## Task description
Within the entries below, find every line that has the string "Import", then copy it.

===== Provided entries

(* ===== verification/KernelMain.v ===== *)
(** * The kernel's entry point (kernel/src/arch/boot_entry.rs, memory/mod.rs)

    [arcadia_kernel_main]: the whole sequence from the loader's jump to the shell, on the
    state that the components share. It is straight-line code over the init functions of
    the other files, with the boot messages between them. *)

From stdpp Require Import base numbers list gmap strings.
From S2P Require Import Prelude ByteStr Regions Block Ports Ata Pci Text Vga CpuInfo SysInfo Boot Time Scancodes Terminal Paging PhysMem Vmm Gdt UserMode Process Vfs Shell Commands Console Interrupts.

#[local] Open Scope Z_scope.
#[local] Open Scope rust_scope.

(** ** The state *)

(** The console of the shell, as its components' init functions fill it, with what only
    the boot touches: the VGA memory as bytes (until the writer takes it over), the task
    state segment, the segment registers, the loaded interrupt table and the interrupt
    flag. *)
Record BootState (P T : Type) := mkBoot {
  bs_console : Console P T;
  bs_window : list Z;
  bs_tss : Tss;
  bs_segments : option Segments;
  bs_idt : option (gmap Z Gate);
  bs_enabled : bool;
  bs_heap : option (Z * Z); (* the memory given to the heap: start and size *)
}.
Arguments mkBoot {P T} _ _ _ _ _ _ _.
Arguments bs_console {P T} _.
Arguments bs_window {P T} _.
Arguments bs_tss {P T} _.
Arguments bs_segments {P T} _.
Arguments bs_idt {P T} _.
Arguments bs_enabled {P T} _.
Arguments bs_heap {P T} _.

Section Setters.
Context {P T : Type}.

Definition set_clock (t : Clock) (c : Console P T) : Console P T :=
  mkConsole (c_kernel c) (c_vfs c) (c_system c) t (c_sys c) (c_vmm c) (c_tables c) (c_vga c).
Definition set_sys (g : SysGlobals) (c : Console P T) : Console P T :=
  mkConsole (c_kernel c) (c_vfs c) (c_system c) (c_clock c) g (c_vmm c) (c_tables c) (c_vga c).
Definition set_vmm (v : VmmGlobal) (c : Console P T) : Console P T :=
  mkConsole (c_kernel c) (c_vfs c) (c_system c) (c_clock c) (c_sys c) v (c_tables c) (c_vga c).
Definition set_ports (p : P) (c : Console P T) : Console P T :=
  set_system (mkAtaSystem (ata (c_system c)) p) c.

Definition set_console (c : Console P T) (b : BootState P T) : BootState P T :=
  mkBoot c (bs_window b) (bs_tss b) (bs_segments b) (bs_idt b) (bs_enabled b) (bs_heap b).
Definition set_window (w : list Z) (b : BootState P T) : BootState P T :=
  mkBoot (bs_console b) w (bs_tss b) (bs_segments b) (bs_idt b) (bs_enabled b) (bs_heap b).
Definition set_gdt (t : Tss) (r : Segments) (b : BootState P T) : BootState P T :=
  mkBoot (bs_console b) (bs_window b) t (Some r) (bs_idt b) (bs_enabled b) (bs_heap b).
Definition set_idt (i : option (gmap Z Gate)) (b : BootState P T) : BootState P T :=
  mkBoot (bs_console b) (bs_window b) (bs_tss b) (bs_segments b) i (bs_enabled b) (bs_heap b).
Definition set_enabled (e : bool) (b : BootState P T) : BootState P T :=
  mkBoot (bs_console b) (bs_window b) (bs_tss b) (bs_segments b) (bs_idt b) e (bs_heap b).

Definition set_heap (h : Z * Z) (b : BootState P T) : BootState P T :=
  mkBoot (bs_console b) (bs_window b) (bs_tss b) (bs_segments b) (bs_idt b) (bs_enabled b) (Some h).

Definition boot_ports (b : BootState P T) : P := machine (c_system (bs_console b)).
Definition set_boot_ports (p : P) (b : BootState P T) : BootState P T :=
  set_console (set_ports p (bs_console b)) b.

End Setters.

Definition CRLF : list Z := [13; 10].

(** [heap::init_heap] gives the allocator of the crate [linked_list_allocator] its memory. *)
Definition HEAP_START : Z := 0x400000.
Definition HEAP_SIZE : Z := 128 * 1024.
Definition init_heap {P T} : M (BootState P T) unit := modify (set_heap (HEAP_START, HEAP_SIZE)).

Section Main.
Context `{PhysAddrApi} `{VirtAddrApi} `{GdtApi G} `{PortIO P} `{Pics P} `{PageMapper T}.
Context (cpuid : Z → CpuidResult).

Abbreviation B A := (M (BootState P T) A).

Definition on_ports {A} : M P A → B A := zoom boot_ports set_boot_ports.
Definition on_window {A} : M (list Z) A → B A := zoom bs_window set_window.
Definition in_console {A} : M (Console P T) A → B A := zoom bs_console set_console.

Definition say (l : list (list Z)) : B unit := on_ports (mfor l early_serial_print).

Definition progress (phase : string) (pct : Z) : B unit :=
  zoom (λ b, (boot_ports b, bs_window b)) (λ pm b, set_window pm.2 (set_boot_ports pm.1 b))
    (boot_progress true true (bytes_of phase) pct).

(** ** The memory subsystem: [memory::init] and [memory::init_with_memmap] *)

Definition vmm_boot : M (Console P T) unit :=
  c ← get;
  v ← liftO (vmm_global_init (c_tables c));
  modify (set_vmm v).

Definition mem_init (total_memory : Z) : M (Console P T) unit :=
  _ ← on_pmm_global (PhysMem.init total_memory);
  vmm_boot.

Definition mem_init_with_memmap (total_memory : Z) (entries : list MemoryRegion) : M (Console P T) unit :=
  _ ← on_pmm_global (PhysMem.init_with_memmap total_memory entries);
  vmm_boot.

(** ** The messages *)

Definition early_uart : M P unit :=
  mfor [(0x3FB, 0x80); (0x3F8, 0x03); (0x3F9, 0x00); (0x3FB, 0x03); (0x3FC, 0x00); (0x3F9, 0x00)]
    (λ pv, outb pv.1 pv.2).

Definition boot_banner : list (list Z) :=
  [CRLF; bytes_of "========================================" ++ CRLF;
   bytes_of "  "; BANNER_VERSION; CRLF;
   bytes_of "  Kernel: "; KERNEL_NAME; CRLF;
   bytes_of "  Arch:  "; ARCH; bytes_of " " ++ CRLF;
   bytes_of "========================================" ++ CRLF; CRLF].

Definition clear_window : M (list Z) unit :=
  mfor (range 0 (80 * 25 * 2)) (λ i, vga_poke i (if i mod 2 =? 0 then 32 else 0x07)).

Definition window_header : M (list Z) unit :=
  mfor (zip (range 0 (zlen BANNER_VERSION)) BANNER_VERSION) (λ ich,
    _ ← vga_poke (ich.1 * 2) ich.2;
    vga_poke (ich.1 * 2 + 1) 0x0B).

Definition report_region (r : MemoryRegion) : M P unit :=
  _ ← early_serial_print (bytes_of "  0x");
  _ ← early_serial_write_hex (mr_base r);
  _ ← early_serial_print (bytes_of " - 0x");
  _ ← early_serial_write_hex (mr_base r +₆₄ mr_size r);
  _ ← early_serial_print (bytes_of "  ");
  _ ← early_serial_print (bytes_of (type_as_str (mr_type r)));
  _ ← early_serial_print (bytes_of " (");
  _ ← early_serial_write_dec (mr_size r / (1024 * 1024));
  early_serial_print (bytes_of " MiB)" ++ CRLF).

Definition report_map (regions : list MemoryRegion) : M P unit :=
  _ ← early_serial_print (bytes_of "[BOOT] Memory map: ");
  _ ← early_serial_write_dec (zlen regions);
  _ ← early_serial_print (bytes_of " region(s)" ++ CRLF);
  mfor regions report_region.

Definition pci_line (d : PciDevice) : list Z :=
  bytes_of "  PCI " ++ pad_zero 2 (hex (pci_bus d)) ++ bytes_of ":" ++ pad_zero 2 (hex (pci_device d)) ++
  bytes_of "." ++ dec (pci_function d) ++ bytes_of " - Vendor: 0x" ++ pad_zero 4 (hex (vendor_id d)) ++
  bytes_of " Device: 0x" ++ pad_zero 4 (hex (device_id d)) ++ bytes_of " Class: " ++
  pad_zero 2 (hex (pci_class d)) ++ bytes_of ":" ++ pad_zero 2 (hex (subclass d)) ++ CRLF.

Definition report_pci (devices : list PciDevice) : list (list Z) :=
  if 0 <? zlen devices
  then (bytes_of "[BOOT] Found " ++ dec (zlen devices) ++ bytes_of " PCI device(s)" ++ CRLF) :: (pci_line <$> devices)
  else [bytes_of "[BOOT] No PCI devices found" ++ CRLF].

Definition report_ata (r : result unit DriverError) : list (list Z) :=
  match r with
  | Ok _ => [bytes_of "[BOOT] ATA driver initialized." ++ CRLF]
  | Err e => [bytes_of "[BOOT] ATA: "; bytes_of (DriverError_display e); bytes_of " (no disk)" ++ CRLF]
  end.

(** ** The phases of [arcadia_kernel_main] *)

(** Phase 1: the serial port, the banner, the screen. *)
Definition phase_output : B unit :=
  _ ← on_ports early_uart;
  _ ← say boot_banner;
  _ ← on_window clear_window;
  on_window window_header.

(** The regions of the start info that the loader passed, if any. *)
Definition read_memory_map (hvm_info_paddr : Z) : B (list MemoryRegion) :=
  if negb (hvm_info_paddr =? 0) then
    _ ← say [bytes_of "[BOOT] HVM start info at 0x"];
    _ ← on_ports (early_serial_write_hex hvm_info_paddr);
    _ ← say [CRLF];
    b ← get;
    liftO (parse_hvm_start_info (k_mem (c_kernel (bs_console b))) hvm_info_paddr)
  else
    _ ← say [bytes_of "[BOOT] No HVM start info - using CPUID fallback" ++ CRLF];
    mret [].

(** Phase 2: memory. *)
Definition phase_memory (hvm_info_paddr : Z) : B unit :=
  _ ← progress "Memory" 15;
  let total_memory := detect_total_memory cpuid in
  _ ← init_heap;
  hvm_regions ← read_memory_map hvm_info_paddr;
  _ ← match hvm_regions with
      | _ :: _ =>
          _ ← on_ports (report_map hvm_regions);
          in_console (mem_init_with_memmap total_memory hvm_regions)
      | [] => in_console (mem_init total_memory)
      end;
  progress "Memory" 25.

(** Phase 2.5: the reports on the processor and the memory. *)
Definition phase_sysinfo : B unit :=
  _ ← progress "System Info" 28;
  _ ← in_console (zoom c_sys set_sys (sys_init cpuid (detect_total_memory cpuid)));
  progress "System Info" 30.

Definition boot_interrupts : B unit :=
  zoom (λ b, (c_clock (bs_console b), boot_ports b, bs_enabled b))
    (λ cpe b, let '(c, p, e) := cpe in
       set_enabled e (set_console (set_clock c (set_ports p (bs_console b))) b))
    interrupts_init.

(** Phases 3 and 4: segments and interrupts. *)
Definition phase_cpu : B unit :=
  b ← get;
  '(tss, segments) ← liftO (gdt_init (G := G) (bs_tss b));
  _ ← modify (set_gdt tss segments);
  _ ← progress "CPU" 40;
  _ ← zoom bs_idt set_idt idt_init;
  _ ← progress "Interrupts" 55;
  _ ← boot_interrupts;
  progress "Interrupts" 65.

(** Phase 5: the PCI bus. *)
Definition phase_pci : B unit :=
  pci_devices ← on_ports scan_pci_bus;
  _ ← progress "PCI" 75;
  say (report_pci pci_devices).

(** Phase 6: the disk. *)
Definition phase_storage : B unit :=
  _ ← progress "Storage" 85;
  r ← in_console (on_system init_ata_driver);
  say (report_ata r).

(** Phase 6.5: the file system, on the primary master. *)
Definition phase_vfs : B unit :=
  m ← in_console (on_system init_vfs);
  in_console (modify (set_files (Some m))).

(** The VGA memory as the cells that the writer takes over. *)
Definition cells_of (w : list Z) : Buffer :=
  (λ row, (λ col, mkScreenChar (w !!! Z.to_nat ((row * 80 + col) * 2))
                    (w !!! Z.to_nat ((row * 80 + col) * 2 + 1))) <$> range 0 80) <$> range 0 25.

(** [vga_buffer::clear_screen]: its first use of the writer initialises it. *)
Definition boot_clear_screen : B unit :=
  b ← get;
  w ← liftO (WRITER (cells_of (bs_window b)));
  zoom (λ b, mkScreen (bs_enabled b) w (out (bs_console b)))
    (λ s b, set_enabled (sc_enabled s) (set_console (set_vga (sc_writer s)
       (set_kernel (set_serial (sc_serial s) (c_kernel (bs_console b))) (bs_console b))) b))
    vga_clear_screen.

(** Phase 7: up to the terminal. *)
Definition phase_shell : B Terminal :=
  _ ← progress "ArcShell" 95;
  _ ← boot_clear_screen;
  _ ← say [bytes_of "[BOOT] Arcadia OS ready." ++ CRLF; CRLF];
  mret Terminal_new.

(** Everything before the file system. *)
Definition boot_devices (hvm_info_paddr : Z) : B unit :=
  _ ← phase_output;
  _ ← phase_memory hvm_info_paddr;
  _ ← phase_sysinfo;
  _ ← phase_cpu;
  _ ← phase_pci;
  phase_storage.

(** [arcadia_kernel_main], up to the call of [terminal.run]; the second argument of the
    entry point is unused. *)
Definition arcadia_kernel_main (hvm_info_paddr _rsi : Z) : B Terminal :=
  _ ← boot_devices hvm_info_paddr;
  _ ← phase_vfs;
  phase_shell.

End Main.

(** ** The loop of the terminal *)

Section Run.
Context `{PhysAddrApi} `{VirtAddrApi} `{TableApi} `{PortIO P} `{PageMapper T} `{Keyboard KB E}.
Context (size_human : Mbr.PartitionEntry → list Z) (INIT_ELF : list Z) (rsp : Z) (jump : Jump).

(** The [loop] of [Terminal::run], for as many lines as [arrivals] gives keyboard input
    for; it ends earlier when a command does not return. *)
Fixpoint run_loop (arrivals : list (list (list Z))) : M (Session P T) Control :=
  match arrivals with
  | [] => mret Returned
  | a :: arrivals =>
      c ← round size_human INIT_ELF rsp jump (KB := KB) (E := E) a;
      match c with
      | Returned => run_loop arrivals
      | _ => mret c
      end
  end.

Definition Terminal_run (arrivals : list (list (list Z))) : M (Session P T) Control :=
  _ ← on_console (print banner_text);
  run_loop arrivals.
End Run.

==========
===== Provided entries

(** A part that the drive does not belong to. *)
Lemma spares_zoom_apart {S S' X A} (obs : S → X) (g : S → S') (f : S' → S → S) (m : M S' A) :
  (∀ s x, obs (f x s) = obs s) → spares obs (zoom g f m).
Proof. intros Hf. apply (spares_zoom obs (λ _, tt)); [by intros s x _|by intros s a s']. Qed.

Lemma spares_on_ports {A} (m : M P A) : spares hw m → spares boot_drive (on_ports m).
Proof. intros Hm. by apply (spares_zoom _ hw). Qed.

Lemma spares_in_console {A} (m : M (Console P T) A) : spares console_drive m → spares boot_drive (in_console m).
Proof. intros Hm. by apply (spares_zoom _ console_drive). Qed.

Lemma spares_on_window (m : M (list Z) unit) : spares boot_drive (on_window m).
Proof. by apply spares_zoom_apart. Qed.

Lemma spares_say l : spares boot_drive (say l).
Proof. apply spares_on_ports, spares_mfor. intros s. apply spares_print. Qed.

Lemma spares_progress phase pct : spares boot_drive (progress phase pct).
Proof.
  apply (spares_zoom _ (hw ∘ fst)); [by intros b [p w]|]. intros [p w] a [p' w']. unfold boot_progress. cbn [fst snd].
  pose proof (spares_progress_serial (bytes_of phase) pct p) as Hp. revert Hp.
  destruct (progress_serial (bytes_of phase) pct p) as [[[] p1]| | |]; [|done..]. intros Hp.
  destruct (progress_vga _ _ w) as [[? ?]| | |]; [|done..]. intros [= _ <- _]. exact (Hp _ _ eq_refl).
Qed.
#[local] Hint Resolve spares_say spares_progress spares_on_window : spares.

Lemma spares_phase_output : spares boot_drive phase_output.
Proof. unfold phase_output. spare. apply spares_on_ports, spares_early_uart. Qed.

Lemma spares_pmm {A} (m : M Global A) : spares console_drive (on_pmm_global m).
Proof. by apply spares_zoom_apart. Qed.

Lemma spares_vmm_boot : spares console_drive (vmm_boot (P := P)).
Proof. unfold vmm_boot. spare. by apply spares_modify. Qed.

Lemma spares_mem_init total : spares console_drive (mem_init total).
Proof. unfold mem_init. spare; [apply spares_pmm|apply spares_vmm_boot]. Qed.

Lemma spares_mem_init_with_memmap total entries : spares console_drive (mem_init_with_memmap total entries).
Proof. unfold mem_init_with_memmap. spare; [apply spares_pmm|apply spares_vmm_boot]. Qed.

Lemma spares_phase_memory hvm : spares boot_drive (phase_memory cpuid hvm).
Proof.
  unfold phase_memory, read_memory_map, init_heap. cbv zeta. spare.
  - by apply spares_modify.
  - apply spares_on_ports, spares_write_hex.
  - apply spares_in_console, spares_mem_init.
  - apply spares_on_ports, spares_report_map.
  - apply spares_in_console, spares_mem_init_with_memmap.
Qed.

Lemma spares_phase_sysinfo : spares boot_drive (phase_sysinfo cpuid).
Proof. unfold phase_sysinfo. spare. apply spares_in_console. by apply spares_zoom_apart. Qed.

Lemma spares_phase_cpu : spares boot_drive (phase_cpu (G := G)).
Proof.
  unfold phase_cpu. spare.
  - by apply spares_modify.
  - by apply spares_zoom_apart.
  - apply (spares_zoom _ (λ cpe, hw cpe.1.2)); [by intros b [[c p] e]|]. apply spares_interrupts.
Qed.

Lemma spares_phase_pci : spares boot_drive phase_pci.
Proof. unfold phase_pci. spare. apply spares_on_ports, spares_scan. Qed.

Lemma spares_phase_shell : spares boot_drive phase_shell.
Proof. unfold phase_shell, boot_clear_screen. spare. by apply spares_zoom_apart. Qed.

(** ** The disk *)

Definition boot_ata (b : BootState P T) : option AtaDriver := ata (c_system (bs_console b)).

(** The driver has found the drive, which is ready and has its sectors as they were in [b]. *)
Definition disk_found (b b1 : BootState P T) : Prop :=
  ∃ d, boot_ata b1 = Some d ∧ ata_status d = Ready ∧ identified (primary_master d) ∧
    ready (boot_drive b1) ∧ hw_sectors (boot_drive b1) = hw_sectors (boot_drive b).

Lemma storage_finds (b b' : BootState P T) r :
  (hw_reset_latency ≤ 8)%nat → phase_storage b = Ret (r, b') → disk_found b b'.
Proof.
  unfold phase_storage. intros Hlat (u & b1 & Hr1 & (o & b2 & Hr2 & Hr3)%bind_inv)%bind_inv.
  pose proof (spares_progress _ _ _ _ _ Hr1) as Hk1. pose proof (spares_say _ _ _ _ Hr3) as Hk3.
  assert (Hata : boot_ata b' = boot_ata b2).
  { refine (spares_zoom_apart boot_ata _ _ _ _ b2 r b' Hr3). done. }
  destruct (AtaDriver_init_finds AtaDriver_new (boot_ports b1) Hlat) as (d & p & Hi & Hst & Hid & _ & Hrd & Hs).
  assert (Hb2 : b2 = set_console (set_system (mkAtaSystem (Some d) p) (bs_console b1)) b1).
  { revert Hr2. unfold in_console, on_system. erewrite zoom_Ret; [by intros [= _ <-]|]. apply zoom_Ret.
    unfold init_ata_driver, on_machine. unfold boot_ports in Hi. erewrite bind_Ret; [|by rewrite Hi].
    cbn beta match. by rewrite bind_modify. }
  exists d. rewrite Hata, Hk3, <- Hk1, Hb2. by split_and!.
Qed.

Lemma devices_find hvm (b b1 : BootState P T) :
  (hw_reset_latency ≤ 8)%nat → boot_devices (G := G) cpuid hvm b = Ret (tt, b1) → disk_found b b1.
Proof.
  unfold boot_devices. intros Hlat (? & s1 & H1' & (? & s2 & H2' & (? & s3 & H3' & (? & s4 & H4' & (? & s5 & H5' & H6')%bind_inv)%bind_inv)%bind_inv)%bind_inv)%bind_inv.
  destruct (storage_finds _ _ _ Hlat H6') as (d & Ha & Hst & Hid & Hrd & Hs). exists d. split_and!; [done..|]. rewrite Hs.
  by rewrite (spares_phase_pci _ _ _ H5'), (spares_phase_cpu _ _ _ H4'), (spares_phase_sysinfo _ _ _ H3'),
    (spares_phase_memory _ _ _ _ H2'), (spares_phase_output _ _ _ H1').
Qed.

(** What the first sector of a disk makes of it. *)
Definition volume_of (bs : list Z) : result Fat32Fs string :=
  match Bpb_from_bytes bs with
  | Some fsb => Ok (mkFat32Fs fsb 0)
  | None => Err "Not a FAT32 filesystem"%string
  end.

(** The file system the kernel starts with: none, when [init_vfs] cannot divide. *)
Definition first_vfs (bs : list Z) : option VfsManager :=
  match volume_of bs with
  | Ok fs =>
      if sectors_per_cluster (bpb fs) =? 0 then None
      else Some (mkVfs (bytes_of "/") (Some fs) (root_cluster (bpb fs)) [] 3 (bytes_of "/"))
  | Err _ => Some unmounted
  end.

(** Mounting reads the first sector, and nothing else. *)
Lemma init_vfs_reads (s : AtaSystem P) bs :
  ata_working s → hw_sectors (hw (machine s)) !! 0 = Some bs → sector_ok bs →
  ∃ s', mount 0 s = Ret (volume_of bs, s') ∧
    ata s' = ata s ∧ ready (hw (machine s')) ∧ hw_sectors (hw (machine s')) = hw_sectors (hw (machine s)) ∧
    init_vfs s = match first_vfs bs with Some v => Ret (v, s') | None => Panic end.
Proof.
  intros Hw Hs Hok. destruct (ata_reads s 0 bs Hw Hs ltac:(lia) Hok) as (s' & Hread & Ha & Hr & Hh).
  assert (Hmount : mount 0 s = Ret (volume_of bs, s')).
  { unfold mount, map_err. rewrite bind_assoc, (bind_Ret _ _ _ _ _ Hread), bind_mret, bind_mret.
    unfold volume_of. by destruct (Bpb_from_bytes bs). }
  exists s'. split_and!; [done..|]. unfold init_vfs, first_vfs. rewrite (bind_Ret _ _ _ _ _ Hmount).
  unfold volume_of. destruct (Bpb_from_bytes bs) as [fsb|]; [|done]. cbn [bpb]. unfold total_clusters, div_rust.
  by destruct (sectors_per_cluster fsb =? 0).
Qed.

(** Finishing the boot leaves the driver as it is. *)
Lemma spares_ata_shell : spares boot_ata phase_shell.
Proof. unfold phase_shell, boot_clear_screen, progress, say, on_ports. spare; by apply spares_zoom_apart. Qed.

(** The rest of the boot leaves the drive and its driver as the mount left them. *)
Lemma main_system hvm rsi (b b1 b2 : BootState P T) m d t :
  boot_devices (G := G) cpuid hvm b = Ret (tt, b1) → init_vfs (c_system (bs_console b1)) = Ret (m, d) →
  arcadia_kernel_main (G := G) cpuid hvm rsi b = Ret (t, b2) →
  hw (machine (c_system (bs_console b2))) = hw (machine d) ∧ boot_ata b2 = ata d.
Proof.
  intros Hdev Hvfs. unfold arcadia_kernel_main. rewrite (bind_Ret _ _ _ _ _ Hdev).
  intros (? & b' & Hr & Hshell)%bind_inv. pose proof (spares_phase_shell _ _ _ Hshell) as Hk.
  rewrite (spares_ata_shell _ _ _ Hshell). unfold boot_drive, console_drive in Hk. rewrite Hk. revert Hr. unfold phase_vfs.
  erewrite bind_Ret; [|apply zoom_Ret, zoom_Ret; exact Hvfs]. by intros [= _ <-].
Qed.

==========

## The completed task
From stdpp Require Import base numbers list gmap strings.
From S2P Require Import Prelude ByteStr Regions Block Ports Ata Pci Text Vga CpuInfo SysInfo Boot Time Scancodes Terminal Paging PhysMem Vmm Gdt UserMode Process Vfs Shell Commands Console Interrupts.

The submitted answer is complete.